大西瀧治郎
| 大西 瀧治郎 | |
|---|---|
| 1891年6月2日 - 1945年8月16日 | |
| 生誕 | 兵庫県氷上郡芦田村 |
| 死没 | 東京 |
| 軍歴 | 1912 - 1945 |
| 最終階級 | 海軍中将 |
大西 瀧治郎(おおにし たきじろう、明治24年(1891年)6月2日 - 昭和20年(1945年)8月16日)は旧日本海軍軍人。最終階級は海軍中将。海軍兵学校第40期生。神風特別攻撃隊の結成と運用に深く関わった。若いころから酒癖が悪く乱暴な性格であったが、陣頭に立って指揮をとり、口先だけの人間を嫌った。戦闘機無用論を支持し、日本軍の真珠湾攻撃に反対した。終戦直後に自決した。
目次 |
生涯 [編集]
海軍入隊 [編集]
1891年6月2日兵庫県氷上郡芦田村(現・丹波市青垣町)の小地主、父・大西亀吉と母・ウタの次男として生まれる。

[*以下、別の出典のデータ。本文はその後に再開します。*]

(* ===== verification/HashCtx.v ===== *)
(** * Incremental hashing (libmincrypt, hash-internal.h, sha.c, sha256.c)

    SHA-1 and SHA-256 share the context [HASH_CTX] and, up to the compression
    function and the number of words, the code of [update] and [final].  Both
    are modelled here over a compression function; Sha.v instantiates them.
    The specification is the padding and the block iteration of FIPS 180. *)
From S2P Require Import Prelude.

(** [HASH_CTX]; the method table [f] is which algorithm initialised it. *)
Inductive HASH_VTAB := SHA_VTAB | SHA256_VTAB.

Record HASH_CTX := mk_ctx {
  f : HASH_VTAB;
  count : Z;
  buf : list byte;
  state : list Z
}.

(** [update] and [final] over the compression function of the algorithm. *)
Section Update.
Context (transform : list Z -> list byte -> list Z).

(** One turn of the loop of [update]: [buf[i++] = b], and a full buffer is
    compressed. *)
Definition update_byte (st : list Z * list byte * nat) (b : byte) : list Z * list byte * nat :=
  let '(s, bf, i) := st in
  let bf := <[i := b]> bf in
  if Nat.eqb (S i) 64 then (transform s bf, bf, 0%nat) else (s, bf, S i).

Definition update (c : HASH_CTX) (data : list byte) : HASH_CTX :=
  let i := Z.to_nat (Z.land (count c) 63) in
  let '(s, bf, _) := foldl update_byte (state c, buf c, i) data in
  mk_ctx (f c) (u64 (count c + blen data)) bf s.

(** [while ((ctx->count & 63) != 56)]. *)
Fixpoint pad_loop (fuel : nat) (c : HASH_CTX) : outcome HASH_CTX :=
  if Z.land (count c) 63 =? 56 then Done c else
  match fuel with
  | O => Crash OutOfFuel
  | S fuel => pad_loop fuel (update c [Init.Byte.x00])
  end.

(** [(uint8_t)(cnt >> ((7 - i) * 8))]. *)
Definition length_byte (cnt : Z) (i : nat) : byte := byte_of_Z (u8 (Z.shiftr cnt ((7 - Z.of_nat i) * 8))).

(** The four bytes of a state word, most significant first. *)
Definition word_bytes (w : Z) : list byte :=
  [byte_of_Z (u8 (Z.shiftr w 24)); byte_of_Z (u8 (Z.shiftr w 16));
   byte_of_Z (u8 (Z.shiftr w 8)); byte_of_Z (u8 w)].

(** [final]: the digest overwrites the start of the buffer. *)
Definition final (words : nat) (c : HASH_CTX) : outcome (HASH_CTX * list byte) :=
  let cnt := u64 (count c * 8) in
  let c := update c [Init.Byte.x80] in
  let! c := pad_loop 64 c in
  let c := foldl (fun c i => update c [length_byte cnt i]) c (seq 0 8) in
  let digest := mjoin (word_bytes <$> take words (state c)) in
  let bf := digest ++ drop (length digest) (buf c) in
  Done (mk_ctx (f c) (count c) bf (state c), bf).
End Update.

(** ** The specification: FIPS 180 padding and iteration *)

Fixpoint blocks_n (n : nat) (m : list byte) : list (list byte) :=
  match n with O => [] | S n => take 64 m :: blocks_n n (drop 64 m) end.

(** The whole blocks of a message and what is left behind them. *)
Definition full_blocks (m : list byte) : list (list byte) := blocks_n (length m / 64) m.
Definition tail_of (m : list byte) : list byte := drop (64 * (length m / 64)) m.

(** [n] as [k] bytes, most significant first. *)
Definition be_bytes (k : nat) (n : Z) : list byte := rev (le_split k n).

(** One bit, zeros up to 8 bytes before a block boundary, the length in bits. *)
Definition padding (len : Z) : list byte :=
  Init.Byte.x80 :: zeros ((55 - len) mod 64) ++ be_bytes 8 (8 * len).

(** The digest of a message: iterate the compression function over the padded
    message, write out the words. *)
Definition iterated_hash (compress : list Z -> list byte -> list Z) (iv : list Z) (words : nat)
    (m : list byte) : list byte :=
  mjoin (be_bytes 4 <$> take words (foldl compress iv (full_blocks (m ++ padding (blen m))))).

(** ** Lemmas *)

Lemma blocks_n_app n m k :
  (64 * n <= length m)%nat -> blocks_n (n + k) m = blocks_n n m ++ blocks_n k (drop (64 * n) m).
Proof.
  revert m. induction n as [|n IH]; intros m Hl; [done|]. cbn [plus blocks_n app]. f_equal.
  rewrite IH by (rewrite length_drop; lia). rewrite drop_drop. do 3 f_equal. lia.
Qed.

Lemma blocks_n_app_l n a b : (64 * n <= length a)%nat -> blocks_n n (a ++ b) = blocks_n n a.
Proof.
  revert a. induction n as [|n IH]; intros a Hl; [done|]. cbn [blocks_n].
  rewrite take_app_le by lia. f_equal. rewrite drop_app_le by lia. apply IH. rewrite length_drop. lia.
Qed.

Lemma div64 n : (64 * (n / 64) <= n)%nat.
Proof. pose proof (Nat.div_mod n 64). lia. Qed.

Lemma length_tail m : length (tail_of m) = (length m mod 64)%nat.
Proof. unfold tail_of. rewrite length_drop. pose proof (Nat.div_mod (length m) 64). lia. Qed.

(** One more byte: it joins the tail, or completes a block. *)
Lemma add_byte_tail m b :
  (length m mod 64 <> 63)%nat ->
  full_blocks (m ++ [b]) = full_blocks m /\ tail_of (m ++ [b]) = tail_of m ++ [b].
Proof.
  intros Hm. unfold full_blocks, tail_of. rewrite length_app. simpl length.
  pose proof (Nat.div_mod (length m) 64 ltac:(lia)). pose proof (Nat.mod_upper_bound (length m) 64 ltac:(lia)).
  assert ((length m + 1) / 64 = length m / 64)%nat as ->.
  { symmetry. apply (Nat.div_unique _ _ _ (length m mod 64 + 1)); lia. }
  rewrite blocks_n_app_l by lia. split; [done|]. rewrite drop_app_le by lia. done.
Qed.

Lemma add_byte_block m b :
  (length m mod 64 = 63)%nat ->
  full_blocks (m ++ [b]) = full_blocks m ++ [tail_of m ++ [b]] /\ tail_of (m ++ [b]) = [].
Proof.
  intros Hm. unfold full_blocks, tail_of. rewrite length_app. simpl length.
  pose proof (Nat.div_mod (length m) 64 ltac:(lia)).
  assert ((length m + 1) / 64 = length m / 64 + 1)%nat as ->.
  { symmetry. apply (Nat.div_unique _ _ _ 0); lia. }
  rewrite blocks_n_app by (rewrite length_app; simpl length; lia). rewrite blocks_n_app_l by lia.
  split.
  - cbn [blocks_n]. do 2 f_equal. rewrite drop_app_le by lia. apply firstn_all2.
    rewrite length_app, length_drop. simpl length. lia.
  - apply drop_ge. rewrite length_app. simpl length. lia.
Qed.

(** ** Big-endian bytes *)

Lemma byte_of_u8 z : byte_of_Z (u8 z) = byte_of_Z z.
Proof.
  apply Byte.byte.unsigned_inj. rewrite !Byte.byte.unsigned_of_Z. unfold Byte.byte.wrap, u8.
  by rewrite Z.mod_mod.
Qed.

Lemma word_bytes_be w : word_bytes w = be_bytes 4 w.
Proof.
  unfold word_bytes, be_bytes. rewrite !byte_of_u8. unfold LittleEndianList.le_split; cbn [rev app].
  by rewrite !Z.shiftr_shiftr by lia.
Qed.

Lemma length_bytes_be n : length_byte n <$> seq 0 8 = be_bytes 8 n.
Proof.
  unfold length_byte, be_bytes. unfold LittleEndianList.le_split; cbn [seq fmap list_fmap rev app].
  rewrite !byte_of_u8, !Z.shiftr_shiftr by lia. cbn. by rewrite Z.shiftr_0_r.
Qed.

Lemma length_be_bytes k n : length (be_bytes k n) = k.
Proof. unfold be_bytes. rewrite length_rev. apply LittleEndianList.length_le_split. Qed.

Lemma land_63 n : Z.land n 63 = n mod 64.
Proof. change 63 with (Z.ones 6). by rewrite Z.land_ones by lia. Qed.

Lemma u64_mod64 n : u64 n mod 64 = n mod 64.
Proof.
  unfold u64. replace (2 ^ 64) with (64 * 2 ^ 58) by done.
  rewrite Z.rem_mul_r by lia. rewrite (Z.mul_comm 64 (_ mod _)), Z.mod_add, Z.mod_mod by lia. done.
Qed.

(** ** The context holds the message *)

Section Correct.
Context (transform : list Z -> list byte -> list Z) (iv : list Z).

Record ctx_for (m : list byte) (c : HASH_CTX) : Prop := {
  cf_count : count c = u64 (blen m);
  cf_buf : length (buf c) = 64%nat;
  cf_tail : take (length m mod 64) (buf c) = tail_of m;
  cf_state : state c = foldl transform iv (full_blocks m)
}.

Lemma cf_index m c : ctx_for m c -> Z.to_nat (Z.land (count c) 63) = (length m mod 64)%nat.
Proof using.
  intros H. rewrite land_63, (cf_count _ _ H), u64_mod64. unfold blen.
  change 64 with (Z.of_nat 64). rewrite <- Nat2Z.inj_mod. apply Nat2Z.id.
Qed.

Lemma update_bytes_ok data : forall m s bf,
  length bf = 64%nat -> take (length m mod 64) bf = tail_of m -> s = foldl transform iv (full_blocks m) ->
  exists bf', foldl (update_byte transform) (s, bf, (length m mod 64)%nat) data =
      (foldl transform iv (full_blocks (m ++ data)), bf', (length (m ++ data) mod 64)%nat) /\
    length bf' = 64%nat /\ take (length (m ++ data) mod 64) bf' = tail_of (m ++ data).
Proof using.
  induction data as [|b data IH]; intros m s bf Hl Ht ->.
  { exists bf. by rewrite app_nil_r. }
  pose proof (Nat.mod_upper_bound (length m) 64 ltac:(lia)) as Hm. set (i := (length m mod 64)%nat) in *.
  replace (m ++ b :: data) with ((m ++ [b]) ++ data) by (by rewrite <- app_assoc).
  assert (Htake : take (S i) (<[i := b]> bf) = tail_of m ++ [b]).
  { rewrite (take_S_r _ _ b) by (apply list_lookup_insert_eq; lia). rewrite take_insert_ge by lia. by rewrite Ht. }
  assert (Hlen : (length (m ++ [b]) mod 64 = if Nat.eqb (S i) 64 then 0 else S i)%nat).
  { rewrite length_app. simpl length. pose proof (Nat.div_mod (length m) 64 ltac:(lia)). fold i in H.
    destruct (Nat.eqb_spec (S i) 64).
    - symmetry. apply (Nat.mod_unique _ _ (length m / 64 + 1)); lia.
    - symmetry. apply (Nat.mod_unique _ _ (length m / 64)); lia. }
  cbn [foldl]. unfold update_byte at 2.
  destruct (Nat.eqb_spec (S i) 64) as [H63|H63].
  - destruct (add_byte_block m b) as [Hfb Htl]; [fold i; lia|].
    destruct (IH (m ++ [b]) (transform (foldl transform iv (full_blocks m)) (<[i := b]> bf)) (<[i := b]> bf))
      as (bf' & Hf & ?); [by rewrite length_insert|by rewrite Hlen, Htl| |].
    { rewrite Hfb, foldl_app. simpl. f_equal. rewrite <- Htake. symmetry. apply firstn_all2.
      rewrite length_insert. lia. }
    rewrite Hlen in Hf. exists bf'. by rewrite Hf.
  - destruct (add_byte_tail m b) as [Hfb Htl]; [fold i; lia|].
    destruct (IH (m ++ [b]) (foldl transform iv (full_blocks m)) (<[i := b]> bf))
      as (bf' & Hf & ?); [by rewrite length_insert|by rewrite Hlen, Htl|by rewrite Hfb|].
    rewrite Hlen in Hf. exists bf'. by rewrite Hf.
Qed.

(** [update] appends to the message, whatever the pieces. *)
Lemma update_ok m c data :
  ctx_for m c -> ctx_for (m ++ data) (update transform c data) /\ f (update transform c data) = f c.
Proof using.
  intros H. unfold update. rewrite (cf_index m c H).
  destruct (update_bytes_ok data m (state c) (buf c)) as (bf' & -> & Hl & Ht); [apply H..|].
  split; [|done]. split; simpl; try done. rewrite (cf_count _ _ H), blen_app. unfold u64.
  by rewrite Zplus_mod_idemp_l.
Qed.

Lemma pad_loop_ok fuel : forall m c,
  ctx_for m c -> (56 - blen m) mod 64 <= Z.of_nat fuel ->
  exists c', pad_loop transform fuel c = Done c' /\ ctx_for (m ++ zeros ((56 - blen m) mod 64)) c' /\ f c' = f c.
Proof using.
  induction fuel as [|fuel IH]; intros m c H Hf; cbn [pad_loop];
    rewrite land_63, (cf_count _ _ H), u64_mod64;
    pose proof (Z.mod_pos_bound (56 - blen m) 64 ltac:(lia)) as Hb;
    pose proof (Z.div_mod (blen m) 64 ltac:(lia)) as Hdm;
    pose proof (Z.mod_pos_bound (blen m) 64 ltac:(lia)) as Hmb.
  all: destruct (Z.eqb_spec (blen m mod 64) 56) as [He|Hne];
    [exists c; assert ((56 - blen m) mod 64 = 0) as ->
      by (symmetry; apply (Z.mod_unique _ _ (- (blen m / 64))); lia);
     by rewrite zeros_nil, app_nil_r by lia|].
  { exfalso. pose proof (Z.div_mod (56 - blen m) 64 ltac:(lia)) as H2.
    assert ((56 - blen m) mod 64 = 0) as H0 by lia. lia. }
  destruct (update_ok m c [Init.Byte.x00] H) as [Hu Hfu].
  assert (Hstep : (56 - blen m) mod 64 = 1 + (56 - blen (m ++ [Init.Byte.x00])) mod 64).
  { rewrite blen_app. change (blen [Init.Byte.x00]) with 1.
    set (r := (56 - (blen m + 1)) mod 64). pose proof (Z.mod_pos_bound (56 - (blen m + 1)) 64 ltac:(lia)) as Hr.
    pose proof (Z.div_mod (56 - (blen m + 1)) 64 ltac:(lia)) as Hr2. fold r in Hr, Hr2.
    symmetry. apply (Z.mod_unique _ _ ((56 - (blen m + 1)) / 64)); [|lia]. left.
    assert (r <> 63); [|lia]. intros Hr63. apply Hne.
    symmetry. apply (Z.mod_unique _ _ (- ((56 - (blen m + 1)) / 64) - 2)); lia. }
  destruct (IH _ _ Hu) as (c' & -> & Hc' & Hf'); [lia|]. exists c'. split; [done|].
  split; [|congruence]. rewrite Hstep, zeros_add by (pose proof (Z.mod_pos_bound (56 - blen (m ++ [Init.Byte.x00])) 64); lia).
  by rewrite app_assoc.
Qed.

Lemma update_list_ok (g : nat -> byte) ix : forall m c,
  ctx_for m c -> ctx_for (m ++ (g <$> ix)) (foldl (fun c i => update transform c [g i]) c ix) /\
    f (foldl (fun c i => update transform c [g i]) c ix) = f c.
Proof using.
  induction ix as [|i ix IH]; intros m c H; simpl; [by rewrite app_nil_r|].
  destruct (update_ok m c [g i] H) as [Hu Hfu]. destruct (IH _ _ Hu) as [Hc Hf].
  rewrite <- app_assoc in Hc. split; [done|congruence].
Qed.

(** [final] returns the digest at the start of the buffer. *)
Lemma final_ok words m c :
  ctx_for m c -> blen m < 2 ^ 61 -> (forall m, (words <= length (foldl transform iv (full_blocks m)))%nat) ->
  exists c' bf, final transform words c = Done (c', bf) /\ f c' = f c /\
    take (4 * words) bf = iterated_hash transform iv words m.
Proof using.
  intros H Hlt Hwords. pose proof (blen_nonneg m).
  assert (Hcnt : u64 (count c * 8) = 8 * blen m).
  { rewrite (cf_count _ _ H). unfold u64. rewrite (Z.mod_small (blen m)) by lia. rewrite Z.mod_small; lia. }
  unfold final. rewrite Hcnt. destruct (update_ok m c [Init.Byte.x80] H) as [Hu Hfu].
  destruct (pad_loop_ok 64 _ _ Hu) as (c1 & -> & Hc1 & Hf1).
  { pose proof (Z.mod_pos_bound (56 - blen (m ++ [Init.Byte.x80])) 64). lia. }
  cbn [obind]. destruct (update_list_ok (length_byte (8 * blen m)) (seq 0 8) _ _ Hc1) as [Hc2 Hf2].
  set (c2 := foldl _ c1 _) in *. eexists _, _. split; [reflexivity|]. split; [cbn [f]; congruence|].
  assert (Hm : ((m ++ [Init.Byte.x80]) ++ zeros ((56 - blen (m ++ [Init.Byte.x80])) mod 64)) ++
    (length_byte (8 * blen m) <$> seq 0 8) = m ++ padding (blen m)).
  { rewrite <- !app_assoc. unfold padding. f_equal. cbn [app]. f_equal. rewrite length_bytes_be. do 3 f_equal.
    rewrite blen_app. change (blen [Init.Byte.x80]) with 1. lia. }
  rewrite Hm in Hc2. rewrite (cf_state _ _ Hc2). unfold iterated_hash.
  rewrite (list_fmap_ext word_bytes (be_bytes 4)) by (intros; apply word_bytes_be).
  rewrite take_app_length'; [done|].
  assert (Hj : forall l : list Z, length (mjoin (be_bytes 4 <$> l)) = (4 * length l)%nat).
  { induction l as [|x l IHl]; [done|].
    change (mjoin (be_bytes 4 <$> x :: l)) with (be_bytes 4 x ++ mjoin (be_bytes 4 <$> l)).
    rewrite length_app, length_be_bytes, IHl. simpl length. lia. }
  rewrite Hj, length_take. specialize (Hwords (m ++ padding (blen m))). lia.
Qed.
End Correct.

旧制柏原中学校在学中、日本海海戦勝利の時期であり、中学の先輩から聞かされた広瀬武夫中佐を熱心に崇拝した。1909年海軍兵学校40期[注 1]に20番の成績で入学し、1912年7月17日150人中20番の成績で卒業した。兵学校では、棒倒しの奮闘で山口多聞とともに双璧と言われ、剣道は兵学校で最高の1級、柔道も最上位であった[1]。喧嘩瀧兵衛とあだ名されていた[2]。海軍兵学校卒業後、海軍少尉に任官。1912年7月17日「宗谷」乗り組み。1913年5月1日「筑波」乗り組み。1914年5月27日「河内」乗り組み。1914年12月1日海軍砲術学校普通科学生。1915年5月26日海軍水雷学校普通科学生。1915年12月1日「若宮」乗り組み。
航空将校 [編集]
1915年12月山口三郎ら5名と航空術研究員となり、6期練習将校として飛行操縦術を学ぶ。1916年4月1日横須賀海軍航空隊付。1918年11月1日横須賀鎮守府付、英仏留学。帰国後1921年8月6日横須賀海軍航空隊付、センピル教育団の講習の参加者の一人として選抜され受講した。9月14日海軍砲術学校教官、海軍水雷学校教官。1922年11月1日横須賀、霞ヶ浦海軍航空隊教官。1923年11月1日海軍省教育局員。1924年3度目の海軍大学校受験も不合格[注 2]。学科試験をパスし口頭試問に臨んだが、数日前に料亭で飲んだ際に暴れて芸者を殴り暴力事件として新聞になったことから素行不良を理由に「大西は出頭するに及ばず」と入試候補を取り消された。1925年1月7日霞ヶ浦海軍航空隊教官。1926年2月1日佐世保海軍航空隊飛行隊長。1927年12月1日第一艦隊司令部付、連合艦隊参謀。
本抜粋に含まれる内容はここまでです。